The C-terminal regulatory domain is required for catalysis by Neisseria meningitidis alpha-isopropylmalate synthase.

ABSTRACT

alpha-Isopropylmalate synthase (alpha-IPMS) catalyses the first committed step in leucine biosynthesis in many pathogenic bacteria, including Neisseria meningitidis. This enzyme (NmeIPMS) has been purified, characterised, and compared to alpha-IPMS proteins from other bacteria. NmeIPMS is a homodimer which catalyses the condensation of alpha-ketoisovalerate (alpha-KIV) and acetyl coenzyme A (AcCoA), and is inhibited by leucine. NmeIPMS can use alternate alpha-ketoacids as substrates and, in contrast to alpha-IPMS from other sources, is activated by a range of metal ions including Cd(2+) and Zn(2+) that have previously been reported as inhibitory, since they suppress the dithiodipyridone assay system rather than the enzyme itself.
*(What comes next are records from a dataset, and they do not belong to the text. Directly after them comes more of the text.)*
(** * The one-fell-swoop network: sigmoid layers, batched backpropagation, SGD

    A shallow embedding of the code cells of [one-fell-swoop.ipynb].

    Conventions of the embedding.
    - A float64 entry is an exact real number ([R]); [np.exp] is [exp].
    - A two-axis [ndarray] is the list of its rows ([matrix]); an array of
      shape (n, 1) is a list of n one-element rows.  A three-axis array whose
      leading axis is the mini-batch axis is the list of its slices
      ([stack]).  The column count of an array without rows is not
      recorded, which is why the statements about shapes ask for positive
      layer sizes.
    - A Python exception is a [Raise] in the [result] type.  numpy raises
      [ValueError] when two operand shapes do not fit; the embedding raises
      it whenever the shapes differ, so the broadcasting of an axis of
      length one against a longer axis (other than the batch axis the code
      relies on) is not part of the model.  Every statement below is about
      operands whose shapes agree exactly.
    - The notebook records Python 3.6.8, hence a numpy no later than 1.19:
      [np.asarray] on a ragged nested sequence builds an array of objects. *)

From Stdlib Require Import Reals Lra Lia ZArith.
From stdpp Require Import list.

(** ** Exceptions *)

Inductive exn : Type :=
| ValueError
| IndexError
| ZeroDivisionError.

Inductive result (A : Type) : Type :=
| Ok (a : A)
| Raise (e : exn).

Arguments Ok {A} a.
Arguments Raise {A} e.

Definition bind {A B : Type} (r : result A) (k : A -> result B) : result B :=
  match r with
  | Ok a => k a
  | Raise e => Raise e
  end.

Notation "'let*' x := c 'in' k" := (bind c (fun x => k))
  (at level 10, x pattern, c at level 100, k at level 200).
Previous studies indicate that alpha-IPMS is a TIM barrel enzyme with an allosteric leucine-binding domain. To assess the importance of this domain, a truncated form of NmeIPMS was generated and characterised. Loss of the regulatory domain resulted in a loss of the ability to catalyse the aldol reaction, although the enzyme was still able to slowly hydrolyse AcCoA independently of alpha-KIV at a rate similar to that of the WT enzyme. This implies that the regulatory domain is not only required for control of enzymatic activity but may assist in the positioning of key residues in the catalytic TIM barrel. The importance of this domain to catalytic function may offer new strategies for inhibitor design.